From: http://en.wikipedia.org/wiki/Nuclear_reprocessing
Nuclear reprocessing uses chemical procedures to separate the useful components (especially the remaining uranium and the newly-created plutonium) from the fission products and other radioactive waste in spent nuclear fuel obtained from nuclear reactors. Reprocessing serves multiple purposes, whose relative importance has changed over time. Originally reprocessing was used solely to extract plutonium for producing nuclear weapons.

With the commercialization of nuclear power, the reprocessed plutonium was recycled back into MOX nuclear fuel for thermal reactors.[1] The reprocessed uranium, which constitutes the bulk of the spent fuel material, can in principle also be re-used as fuel, but that is only economic when uranium prices are high. Finally, the breeder reactor can employ not only the recycled plutonium and uranium in spent fuel, but all the actinides, closing the nuclear fuel cycle and potentially multiplying the energy extracted from natural uranium by more than 60 times.[2] Nuclear reprocessing also reduces the volume of high-level nuclear waste and its radiotoxicity, allowing separate management (destruction or storage) of nuclear waste components.

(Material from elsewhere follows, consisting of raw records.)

(** X7: the preview shows the nearest gate ahead.  For generated gates
    with a non-negative spacing, the gate [nextGate] returns is one of the
    gates, lies ahead of the runner by less than the spacing plus 5, and no
    gate ahead of the runner is nearer. *)
Theorem nextGate_is_nearest_ahead (cfg : GameConfig) (src : RandomSource)
    (k k' : nat) (gates : list GateData) (z : Q) (g : GateData) :
  unit_interval src ->
  generatedGates cfg src k = Some (gates, k') ->
  (0 <= gateSpacing cfg)%Q ->
  nextGate cfg gates z = Some g ->
  In g gates
  /\ (0 < zPosition g - z)%Q /\ (zPosition g - z < gateSpacing cfg + 5)%Q
  /\ forall g', In g' gates -> (z < zPosition g')%Q ->
       (zPosition g <= zPosition g')%Q.
Proof.
  intros Hsrc Hgen Hsp Hfind.
  destruct (generated_numbered cfg src k k' gates Hsrc Hgen) as [Hnum _].
  destruct (nextGate_some cfg gates z g Hfind) as (Hin & Ha & Hb).
  repeat split; try assumption.
  now apply (nextGate_nearest cfg z gates Hsp 0 g).
Qed.

Lemma nextGate_is_nearest_ahead_witness :
  In halfGate0 halfGates
  /\ (0 < zPosition halfGate0 - 3)%Q
  /\ (zPosition halfGate0 - 3 < gateSpacing GAME_CONFIG + 5)%Q
  /\ forall g', In g' halfGates -> (3 < zPosition g')%Q ->
       (zPosition halfGate0 <= zPosition g')%Q.
Proof.
  apply (nextGate_is_nearest_ahead GAME_CONFIG half 0%nat 40%nat halfGates 3
           halfGate0).
  - exact half_unit_interval.
  - exact halfGates_generated.
  - vm_compute. discriminate.
  - vm_compute. reflexivity.
Defined.

Lemma nextGate_none (cfg : GameConfig) (z : Q) (gs : list GateData) :
  (forall g, In g gs ->
     (zPosition g <= z)%Q \/ (gateSpacing cfg + 5 <= zPosition g - z)%Q) ->
  nextGate cfg gs z = None.
Proof.
  intros Hall. unfold nextGate.
  destruct (find _ gs) as [g |] eqn:Hfind; [| reflexivity].
  exfalso. apply nextGate_some in Hfind as (Hin & Ha & Hb).
  destruct (Hall g Hin); lra.
Qed.

(** X8: no preview outside the course.  For generated gates with a
    non-negative spacing, [nextGate] finds no gate when the runner is 5
    units or more before the start line, and none when it has reached the
    position of the last gate. *)
Theorem nextGate_none_outside (cfg : GameConfig) (src : RandomSource)
    (k k' : nat) (gates : list GateData) (z : Q) :
  unit_interval src ->
  generatedGates cfg src k = Some (gates, k') ->
  (0 <= gateSpacing cfg)%Q ->
  (z <= -5)%Q \/ (inject_Z (totalGates cfg) * gateSpacing cfg <= z)%Q ->
  nextGate cfg gates z = None.
Proof.
  intros Hsrc Hgen Hsp Hout.
  destruct (generated_numbered cfg src k k' gates Hsrc Hgen) as [Hnum Hlen].
  apply nextGate_none. intros g Hin.
  destruct (numbered_In cfg gates 0 g Hnum Hin) as (Hid & Hpos & _).
  destruct Hout as [Hlo | Hhi].
  - right. rewrite Hpos.
    assert (Hge : (inject_Z 1 * gateSpacing cfg
                   <= inject_Z (gate_id g + 1) * gateSpacing cfg)%Q)
      by (apply inject_Z_mult_le; [lia | exact Hsp]).
    change (inject_Z 1) with 1%Q in Hge. lra.
  - left. rewrite Hpos.
    assert (Hle : (inject_Z (gate_id g + 1) * gateSpacing cfg
                   <= inject_Z (totalGates cfg) * gateSpacing cfg)%Q)
      by (apply inject_Z_mult_le; [lia | exact Hsp]).
    lra.
Qed.

Lemma nextGate_none_outside_witness :
  nextGate GAME_CONFIG halfGates 150 = None.
Proof.
  apply (nextGate_none_outside GAME_CONFIG half 0%nat 40%nat halfGates 150).
  - exact half_unit_interval.
  - exact halfGates_generated.
  - vm_compute. discriminate.
  - right. vm_compute. discriminate.
Defined.

(** X9: the previewed gate is on screen.  With a spacing of at most 45,
    the gate [nextGate] returns is among those [GateManager] renders at
    the same position. *)
Theorem nextGate_is_rendered (cfg : GameConfig) (gates : list GateData)
    (z : Q) (g : GateData) :
  (gateSpacing cfg <= 45)%Q ->
  nextGate cfg gates z = Some g ->
  In (Some g) (GateManager gates z).
Proof.
  intros Hsp Hfind. apply nextGate_some in Hfind as (Hin & Ha & Hb).
  apply GateManager_renders. split; [exact Hin |]. split; lra.
Qed.

Lemma nextGate_is_rendered_witness :
  In (Some halfGate0) (GateManager halfGates 3).
Proof.
  apply (nextGate_is_rendered GAME_CONFIG halfGates 3 halfGate0).
  - vm_compute. discriminate.
  - vm_compute. reflexivity.
Defined.

(** ** Popups *)

Section Popups.

Variable cfg : GameConfig.
Variable window : Window.

Lemma collide_events lane value z t g :
  collide cfg window lane value z t g = t
  \/ exists e,
       emittedEvents (collide cfg window lane value z t g)
       = emittedEvents t ++ [e]
       /\ ev_gate e = gate_id g
       /\ popup_id (ev_popup e) = popupIdCounter (tk_state t)
       /\ popup_color (ev_popup e) = op_color (ev_option e)
       /\ popup_value (ev_popup e) = popupText (ev_delta e)
       /\ scorePopups (tk_state (collide cfg window lane value z t g))
          = scorePopups (tk_state t) ++ [ev_popup e]
       /\ popupIdCounter (tk_state (collide cfg window lane value z t g))
          = popupIdCounter (tk_state t) + 1.
Proof.
  unfold collide.
  destruct (Qltb _ _ && negb _); [| now left].
  right. eexists. cbn. repeat split.
Qed.

Lemma popupInv_step s lane value z gs t g :
  popupInv s gs t ->
  popupInv s (gs ++ [g]) (collide cfg window lane value z t g).
Proof.
  intros (Hpop & Hcnt & Hids & Hlook & Hsub).
  destruct (collide_events lane value z t g)
    as [-> | (e & Hev & Hg & Hid & Hcol & Htxt & Hpop' & Hcnt')].
  - repeat split; try assumption.
    rewrite map_app. now apply sublist_inserts_r.
  - unfold popupInv. rewrite Hev, Hpop', Hcnt'.
    rewrite !map_app, length_app, Hpop, Hcnt. cbn [map length].
    split; [now rewrite <- app_assoc |].
    split; [lia |].
    split.
    { rewrite Hids, Hid, Hcnt.
      replace (Z.of_nat (length (emittedEvents t) + 1))
        with (Z.of_nat (length (emittedEvents t)) + 1) by lia.
      rewrite seqZ_app by lia. f_equal. }
    split.
    { apply Forall_app. split; [exact Hlook |]. constructor; auto. }
    rewrite Hg. apply sublist_app; [exact Hsub | reflexivity].
Qed.

Lemma popupInv_fold s lane value z gs :
  popupInv s gs
    (fold_left (collide cfg window lane value z) gs
       {| tk_state := s; emittedEvents := []; justFinished := false |}).
Proof.
  induction gs as [| g gs IH] using rev_ind.
  - unfold popupInv. cbn [tk_state emittedEvents map length].
    rewrite app_nil_r. split; [reflexivity |]. split; [cbn; lia |].
    split; [reflexivity |]. split; constructor.
  - rewrite fold_left_app. cbn [fold_left]. now apply popupInv_step.
Qed.

Lemma advance_popupInv gates s forwardDelta lane :
  popupInv s gates (advance cfg window gates s forwardDelta lane).
Proof.
  pose proof (popupInv_fold (moved lane (currentZ s + forwardDelta)%Q s) lane
                (playerValue s) (currentZ s + forwardDelta)%Q gates) as H.
  exact H.
Qed.

End Popups.

(** X10: every resolution queues exactly one popup.  After a tick the popup
    list is the old one followed by one popup per event, in order; their
    ids are consecutive from the popup counter, which advances by the
    number of events; and each popup has the colour of the option taken
    and shows the score difference, with a plus sign only when it is
    positive. *)
Theorem tick_queues_one_popup_per_event (cfg : GameConfig) (window : Window)
    (gates : list GateData) (s : GameState) (forwardDelta : Q) (lane : Z) :
  let t := advance cfg window gates s forwardDelta lane in
  scorePopups (tk_state t) = scorePopups s ++ map ev_popup (emittedEvents t)
  /\ popupIdCounter (tk_state t)
     = popupIdCounter s + Z.of_nat (length (emittedEvents t))
  /\ map (fun e => popup_id (ev_popup e)) (emittedEvents t)
     = seqZ (popupIdCounter s) (Z.of_nat (length (emittedEvents t)))
  /\ (forall e, In e (emittedEvents t) ->
        popup_color (ev_popup e) = op_color (ev_option e)
        /\ popup_value (ev_popup e)
           = if ev_delta e >? 0 then ("+" ++ pretty (ev_delta e))%string
             else pretty (ev_delta e)).
Proof.
  intros t.
  destruct (advance_popupInv cfg window gates s forwardDelta lane)
    as (Hpop & Hcnt & Hids & Hlook & _).
  split; [exact Hpop |]. split; [exact Hcnt |]. split; [exact Hids |].
  intros e He. rewrite Forall_forall in Hlook.
  apply list_elem_of_In in He. exact (Hlook e He).
Qed.

(** ** Invariants of a game *)

Lemma isLastGate_filter_nil (cfg : GameConfig) (evs : list ScoringEvent) :
  ~ In (totalGates cfg - 1) (map ev_gate evs) ->
  filter (fun e => isLastGate cfg e = true) evs = [].
Proof.
  induction evs as [| e evs IH]; intros Hno; [reflexivity |].
  rewrite filter_cons. case_decide as He.
  - exfalso. apply Hno. left. unfold isLastGate in He. lia.
  - apply IH. intros Hin. apply Hno. now right.
Qed.

Lemma isLastGate_filter_length (cfg : GameConfig) (evs : list ScoringEvent) :
  NoDup (map ev_gate evs) ->
  (length (filter (fun e => isLastGate cfg e = true) evs) <= 1)%nat.
Proof.
  induction evs as [| e evs IH]; intros Hnd; [cbn; lia |].
  cbn [map] in Hnd. apply NoDup_cons in Hnd as [Hfresh Hnd].
  rewrite filter_cons. case_decide as He.
  - rewrite isLastGate_filter_nil; [cbn; lia |].
    intros Hin. apply Hfresh. apply list_elem_of_In.
    unfold isLastGate in He. now replace (ev_gate e) with (totalGates cfg - 1) by lia.
  - now apply IH.
Qed.

Lemma isLastGate_filter_In (cfg : GameConfig) (evs : list ScoringEvent) :
  filter (fun e => isLastGate cfg e = true) evs <> [] ->
  In (totalGates cfg - 1) (map ev_gate evs).
Proof.
  intros Hne.
  destruct (in_dec Z.eq_dec (totalGates cfg - 1) (map ev_gate evs)) as [H | H];
    [exact H |].
  now rewrite isLastGate_filter_nil in Hne.
Qed.

Lemma isLastGate_filter_one (cfg : GameConfig) (evs : list ScoringEvent) :
  NoDup (map ev_gate evs) ->
  In (totalGates cfg - 1) (map ev_gate evs) ->
  length (filter (fun e => isLastGate cfg e = true) evs) = 1%nat.
Proof.
  intros Hnd Hin.
  pose proof (isLastGate_filter_length cfg evs Hnd) as Hle.
  apply in_map_iff in Hin as (e & He & Hin).
  assert (Hf : e ∈ filter (fun e => isLastGate cfg e = true) evs).
  { apply list_elem_of_filter. split; [| now apply list_elem_of_In].
    unfold isLastGate. lia. }
  destruct (filter _ evs) as [| a l]; [inversion Hf | cbn in *; lia].
Qed.

Section GameInvariant.

Variable cfg : GameConfig.
Variable window : Window.
Variable gates : list GateData.

Lemma gameInv_initial : gameInv cfg gates initialState.
Proof.
  unfold gameInv, initialState. cbn.
  split; [now left |]. split; [constructor |].
  split; [intros p Hp; destruct Hp |].
  split; [reflexivity |]. split; [set_solver |].
  split; [reflexivity |].
  case_bool_decide as Hin; [set_solver | reflexivity].
Qed.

Despite the energy and waste disposal benefits obtainable through nuclear reprocessing, reprocessing has been politically controversial because of the potential to contribute to nuclear proliferation, the potential vulnerability to nuclear terrorism, and because of its high cost compared to the once-through fuel cycle.
(bold added)

Thanks
JK

Bill McDonald When does your plane land in Tokyo? We need expertise like this on the ground.
JK: I have no expertise in the nuclear field, but know how to read beyond greenie propaganda & how to select which expert to listen to. (For instance anything coming our of any green organization is suspect - same as corporate PR.)

Having paid attention in several science classes helps too.

As they say : some people will do anything to save the earth. Except study science.